Auf den ersten Blick erscheint Riddles of Fate: Into Oblivation wie ein typisches Elephant Games - Spiel; es weißt die üblichen Merkmale auf: Schön anzusehen, eine für jeden zugängliche Geschichte, ein angenehmer Spielverlauf, der zwar das Gedächtnis (oder die Laufleistung) fordert, aber ansonsten keine größeren Herausforderungen darstellt und so zur Entspannung und Unterhaltung beiträgt. Doch schaut man genauer hin, sieht man viele Nachlässigkeiten. Ein Puzzle, dass sich löst, obwohl es ganz offensichtlich falsch ist. Eines, wo die Bewegung der Elemente nicht funktioniert, in Cutszenen werden manchmal Dinge gezeigt, die erst viel später tatsächlich so sind (geöffnete Türen, eine Puzzlehilfe, befreite Protagonisten zum Beispiel). An anderen Stellen stellt man fest, dass Mosaike, die bereits gelöst wurden, wieder unvollständig scheinen (kein Problem, die Stelle muss nicht mehr bearbeitet werden), Kisten sind geschlossen, Statuen wieder unvollständig und ähnliches. Es fällt auf, dass in Wimmelbilder Dinge auf der Liste haben, die gebraucht werden, allerdings erhält man sie nicht. Unsichtbar bedeutet in diesem Spiel auch, dass man Dinge nehmen oder zerstören, gar ein Grammophon einschalten kann, ohne dass die im Raum befindlichen Protagonisten davon Kenntnis nehmen. Es sind immer Kleinigkeiten, aber in Riddles of Fate: Into Oblivation häufen sie sich.

Das befriedigende Ende erreicht man, je nach Modus und Kartennutzung, nach etwa 3,5 bis 4 Stunden. Es kommt unspektakulär und ist kein Höhepunkt, die aber fehlen im gesamten Spiel. Die Sammleredition bringt dich an den Anfang der Geschichte zurück, die Sünden dürfen das Königreich erst gar nicht übernehmen. Pro Sünde wirst du zwischen 5 und 10 Minuten beschäftigt sein. Während des Spieles kannst du in der Sammleredition 24 Kronen und Protagonistenfiguren sammeln, dazu gibt es 12 Aufzeichnungen, von denen du dir die meisten erarbeiten musst. Die Kronen sammelst du für eine Auszeichung, die 12 Figuren werden ausgestellt und mit einer Kurzbeschreibung versehen. Dazu kommen die üblichen Verdächtigen wie Musik, Wallpaper... nichts Besonderes also.

Riddles of Fate: Into Oblivation bleibt nicht nur hinter den Erwartungen des visuellen Eindrucks, sondern auch hinter dem zurück, was man von Elephant Games erwartet.
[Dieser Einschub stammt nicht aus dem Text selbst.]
(** * DALI image front-end: format classifier and [Image] life cycle

    A shallow embedding of [dali/image/image.cc]:
    - [ListSupportedExtensions] and [HasKnownImageExtension], the file-name
      classifier, over byte strings, with the standard error stream passed
      explicitly;
    - the [Image] class ([Decode], [GetImage], [PeekShape], [GetShape]) as
      computations in a state-and-exception monad over the object's fields.

    The header [dali/image/image.h] is not part of the sources at hand: the
    two extension tables, the field declarations of [Image] and the two
    virtual extension points are parameters of the development. *)

From Stdlib Require Import String Ascii List Bool Arith ZArith Lia.
Import ListNotations.

Set Implicit Arguments.

(** ** Characters and strings *)

(** A [std::string] is a finite sequence of bytes; it may contain NUL. *)
Definition std_string := list ascii.

(** A [const char *] is modelled by the bytes found at the pointer.  The
    terminating NUL of the array is implicit at the end of the list; a NUL
    inside the list ends the C string earlier, as it does in memory. *)
Definition c_string := list ascii.

(** An output stream is the sequence of bytes written to it so far. *)
Definition ostream := list ascii.

Definition NUL : ascii := ascii_of_nat 0.
Definition LF : ascii := ascii_of_nat 10.

(** String literals of the source. *)
Definition lit (s : string) : list ascii := list_ascii_of_string s.

Definition is_nul (c : ascii) : bool := Ascii.eqb c NUL.

(** [::tolower] in the default "C" locale: the 26 upper-case ASCII letters
    are moved to lower case, every other byte is left alone. *)
Definition tolower (c : ascii) : ascii :=
  let n := nat_of_ascii c in
  if (65 <=? n) && (n <=? 90) then ascii_of_nat (n + 32) else c.

(** [strlen]: number of bytes before the first NUL. *)
Fixpoint strlen (s : c_string) : nat :=
  match s with
  | [] => 0
  | c :: t => if is_nul c then 0 else S (strlen t)
  end.

(** The characters of the C string at [s]: what [strlen] bytes hold. *)
Definition cstr_chars (s : c_string) : std_string := firstn (strlen s) s.

(** [p[0]] for a [const char *]: past the list sits the terminator. *)
Definition deref (s : c_string) : ascii := hd NUL s.

(** [strncmp]: compares at most [n] bytes as unsigned chars and stops at
    the first difference or after a NUL. *)
Fixpoint strncmp (s1 s2 : c_string) (n : nat) : Z :=
  match n with
  | 0 => 0%Z
  | S n' =>
      let c1 := deref s1 in
      let c2 := deref s2 in
      if negb (Ascii.eqb c1 c2)
      then (Z.of_nat (nat_of_ascii c1) - Z.of_nat (nat_of_ascii c2))%Z
      else if is_nul c1 then 0%Z
      else strncmp (tl s1) (tl s2) n'
  end.

(** [std::string::c_str()]: the bytes of the string, followed by the
    terminator; embedded NULs are still there in memory. *)
Definition c_str (s : std_string) : c_string := s.

(** [traits_type::compare(data + pos, s, n) == 0]. *)
Definition match_at (s : std_string) (pos : nat) (e : std_string) : bool :=
  if list_eq_dec ascii_dec (firstn (length e) (skipn pos s)) e
  then true else false.

(** Downward scan of [rfind]: tries [pos], [pos - 1], ..., [0]. *)
Fixpoint rfind_from (s e : std_string) (pos : nat) : option nat :=
  if match_at s pos e then Some pos
  else match pos with
       | 0 => None
       | S p => rfind_from s e p
       end.

(** [std::string::rfind] on a [const char *]: the highest position at which the
    C string occurs, [None] for [npos]. *)
Definition rfind (s : std_string) (ext : c_string) : option nat :=
  let e := cstr_chars ext in
  if length e <=? length s
  then rfind_from s e (length s - length e)
  else None.

(** ** The format classifier *)

Section Classifier.

(** The two tables of [image.h], arrays of [const char *]. *)
Variable kKnownImageExtensions : list c_string.
Variable kSkipImageExtensions : list c_string.

(** The body of the [for] loop of [ListSupportedExtensions], run for the
    [todo] remaining indices from [i] on.  [known_extensions_count - 1]
    is only evaluated inside the loop, where the count is at least 1, so
    the subtraction never wraps. *)
Fixpoint ListSupportedExtensions_loop
    (known_extensions_count : nat) (todo : nat) (i : nat) (ss : ostream)
    : ostream :=
  match todo with
  | 0 => ss
  | S todo' =>
      let ss := ss ++ cstr_chars (nth i kKnownImageExtensions []) in
      let ss :=
        if negb (i =? known_extensions_count - 1)
        then ss ++ lit ", " else ss in
      ListSupportedExtensions_loop known_extensions_count todo' (S i) ss
  end.

Definition ListSupportedExtensions : std_string :=
  let known_extensions_count := length kKnownImageExtensions in
  ListSupportedExtensions_loop
    known_extensions_count known_extensions_count 0 [].

(** First loop of [HasKnownImageExtension]; [true] when the loop leaves
    the function through its [return false]. *)
Fixpoint skip_loop (exts : list c_string) (image_path : std_string) : bool :=
  match exts with
  | [] => false
  | ext :: rest =>
      if (strlen ext =? strlen (c_str image_path))
         && (strncmp ext (c_str image_path) (strlen ext) =? 0)%Z
      then true
      else skip_loop rest image_path
  end.

(** Second loop; [true] when it leaves through its [return true]. *)
Fixpoint known_loop (exts : list c_string) (path_low : std_string) : bool :=
  match exts with
  | [] => false
  | ext :: rest =>
      match rfind path_low ext with
      | Some pos =>
          if pos + strlen ext =? length path_low then true
          else known_loop rest path_low
      | None => known_loop rest path_low
      end
  end.

(** The text sent to [std::cerr] before [std::endl]. *)
Definition warning_text (image_path : std_string) : std_string :=
  lit "[Warning]: File " ++ image_path ++
  lit " has extension that is not supproted by the decoder. " ++
  lit "Supported extensions: " ++ ListSupportedExtensions ++ lit ".".

(** [std::endl] writes a line feed (and flushes). *)
Definition endl : std_string := [LF].

Definition HasKnownImageExtension
    (image_path : std_string) (cerr : ostream) : bool * ostream :=
  let path_low := map tolower image_path in
  if skip_loop kSkipImageExtensions image_path then (false, cerr)
  else if known_loop kKnownImageExtensions path_low then (true, cerr)
  else (false, cerr ++ warning_text image_path ++ endl).

End Classifier.

(** ** Reading the classifier in the spec's terms *)

(** [s] ends with [e]. *)
Definition ends_with (s e : std_string) : Prop := exists pre, s = pre ++ e.

(** Entries joined by [", "], no separator after the last one. *)
Fixpoint join_comma (l : list std_string) : std_string :=
  match l with
  | [] => []
  | [e] => e
  | e :: rest => e ++ lit ", " ++ join_comma rest
  end.

(** Splitting on [", "], left to right; [cur] is the field being read. *)
Fixpoint split_comma_from (cur : std_string) (s : std_string)
    : list std_string :=
  match s with
  | [] => [cur]
  | c :: s' =>
      match s' with
      | d :: s'' =>
          if Ascii.eqb c ","%char && Ascii.eqb d " "%char
          then cur :: split_comma_from [] s''
          else split_comma_from (cur ++ [c]) s'
      | [] => [cur ++ [c]]
      end
  end.

Definition split_comma (s : std_string) : list std_string :=
  split_comma_from [] s.

(** [e] holds [", "] somewhere. *)
Definition has_separator (e : std_string) : Prop :=
  exists a b, e = a ++ lit ", " ++ b.

(** ** The [Image] class *)

(** What a call can end in: a value, or a C++ exception. *)
Inductive outcome (E A : Type) : Type :=
| Returns (a : A)
| Raises (e : E).
Arguments Returns {E A} a.
Arguments Raises {E A} e.

(** [std::shared_ptr<T>]: null, or sharing one object. *)
Definition shared_ptr (T : Type) := option T.
Definition nullptr {T : Type} : shared_ptr T := None.

(** A buffer of [uint8_t]. *)
Definition bytes := list Byte.byte.

Section ImageClass.

(** [DALIImageType] and [Image::Shape] are declared in [image.h]. *)
Variable DALIImageType : Type.
Variable Shape : Type.
(** What the format-specific code may throw. *)
Variable ImplError : Type.

(** Exceptions that leave a method of [Image]. *)
Inductive exception : Type :=
| InvalidState (msg : string)
| ExtensionError (e : ImplError).

(** The fields of [Image].  [encoded_image_] points into a buffer that the
    caller owns and keeps alive and unchanged; it is modelled by the bytes
    it points to. *)
Record Image : Type := mkImage {
  encoded_image_ : bytes;
  length_ : N;
  image_type_ : DALIImageType;
  decoded_ : bool;
  decoded_image_ : shared_ptr bytes;
  shape_ : Shape
}.

(** The pure virtual extension points, one pair per image format.  They
    are [const] and cannot reach the private fields of [Image]; they are
    functions of their arguments that return or throw. *)
Variable DecodeImpl :
  DALIImageType -> bytes -> N -> outcome ImplError (shared_ptr bytes * Shape).
Variable PeekShapeImpl : bytes -> N -> outcome ImplError Shape.

(** Whatever default-initialisation leaves in [shape_]. *)
Variable shape_init : Shape.

(** A method body: reads and writes the object's fields, and returns or
    throws.  Writes made before a throw stay. *)
Definition method (A : Type) : Type := Image -> outcome exception A * Image.

Definition ret {A} (a : A) : method A := fun this => (Returns a, this).

Definition throw {A} (e : exception) : method A :=
  fun this => (Raises e, this).

Definition bind {A B} (m : method A) (k : A -> method B) : method B :=
  fun this =>
    match m this with
    | (Returns a, this') => k a this'
    | (Raises e, this') => (Raises e, this')
    end.

Notation "x <- m ;; k" := (bind m (fun x => k))
  (at level 61, m at next level, right associativity).
Notation "m ;;; k" := (bind m (fun _ => k))
  (at level 61, right associativity).

(** Reading a field. *)
Definition load {A} (field : Image -> A) : method A :=
  fun this => (Returns (field this), this).

(** Assignments to the three mutable fields. *)
Definition store_decoded_image_ (v : shared_ptr bytes) : method unit :=
  fun this =>
    (Returns tt,
     mkImage (encoded_image_ this) (length_ this) (image_type_ this)
             (decoded_ this) v (shape_ this)).

Definition store_shape_ (v : Shape) : method unit :=
  fun this =>
    (Returns tt,
     mkImage (encoded_image_ this) (length_ this) (image_type_ this)
             (decoded_ this) (decoded_image_ this) v).

Definition store_decoded_ (v : bool) : method unit :=
  fun this =>
    (Returns tt,
     mkImage (encoded_image_ this) (length_ this) (image_type_ this)
             v (decoded_image_ this) (shape_ this)).

(** A call into an extension point: its exception propagates. *)
Definition call {A} (r : outcome ImplError A) : method A :=
  fun this =>
    match r with
    | Returns a => (Returns a, this)
    | Raises e => (Raises (ExtensionError e), this)
    end.

(** Modelled from the spec: the macro [DALI_ENFORCE] is defined outside
    the sources at hand; a failed check is the spec's invalid-state
    error, carrying the message given at the call. *)
Definition DALI_ENFORCE (cond : bool) (msg : string) : method unit :=
  fun this =>
    if cond then (Returns tt, this) else (Raises (InvalidState msg), this).

(** Modelled from the spec: the constructor sets the three fields of its
    initialiser list; the default member initialisers are in [image.h],
    and by the spec the flag starts false and no decoded buffer is held. *)
Definition Image_ctor
    (encoded_buffer : bytes) (length : N) (image_type : DALIImageType)
    : Image :=
  mkImage encoded_buffer length image_type false nullptr shape_init.

Definition Decode : method unit :=
  d <- load decoded_ ;;
  DALI_ENFORCE (negb d) "Called decode for already decoded image" ;;;
  image_type <- load image_type_ ;;
  encoded_image <- load encoded_image_ ;;
  length <- load length_ ;;
  decoded <- call (DecodeImpl image_type encoded_image length) ;;
  store_decoded_image_ (fst decoded) ;;;
  store_shape_ (snd decoded) ;;;
  store_decoded_ true.

Definition GetImage : method (shared_ptr bytes) :=
  d <- load decoded_ ;;
  DALI_ENFORCE d "Image not decoded. Run Decode()" ;;;
  load decoded_image_.

Definition PeekShape : method Shape :=
  encoded_image <- load encoded_image_ ;;
  length <- load length_ ;;
  call (PeekShapeImpl encoded_image length).

Definition GetShape : method Shape :=
  d <- load decoded_ ;;
  DALI_ENFORCE d "Image not decoded. Run Decode()" ;;;
  load shape_.

(** The public operations on an existing object, and the object a call
    leaves behind, whether it returned or threw. *)
Inductive operation : Type := OpDecode | OpGetImage | OpPeekShape | OpGetShape.

Definition after (op : operation) (this : Image) : Image :=
  match op with
  | OpDecode => snd (Decode this)
  | OpGetImage => snd (GetImage this)
  | OpPeekShape => snd (PeekShape this)
  | OpGetShape => snd (GetShape this)
  end.

Definition after_all (ops : list operation) (this : Image) : Image :=
  fold_left (fun img op => after op img) ops this.

(** The call [Decode] makes into its extension point. *)
Definition decode_impl_of (img : Image) :=
  DecodeImpl (image_type_ img) (encoded_image_ img) (length_ img).

(** The object with the three mutable fields as [Decode] sets them. *)
Definition decoded_with
    (img : Image) (b : shared_ptr bytes) (s : Shape) : Image :=
  mkImage (encoded_image_ img) (length_ img) (image_type_ img) true b s.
Fehler und Ungenauigkeiten beeinträchtigen das eigentliche Spiel nicht, lassen aber darauf schließen, dass man keinen Wert auf Hochwertigkeit gelegt hat. Abgesehen von der unbequemen Karte und dem Tipp, der durch die Weltgeschichte schickt, ist das Spiel selbst ein Angenehmes. Unterhaltsam und ohne "Ach-wie-süß"- oder "Ihhh-ich-will-das-nicht-sehen" Effekte polarisiert es nicht, bevorzugt keinen Spielertypus und schießt auch keinen aus. Die Sammleredition ist ihr Geld, wie bei den meisten Spielen, nicht wert, aber die Normalversion wird wohl bei den meisten eine Kaufentscheidung ohne Enttäuschung und Bedauern sein.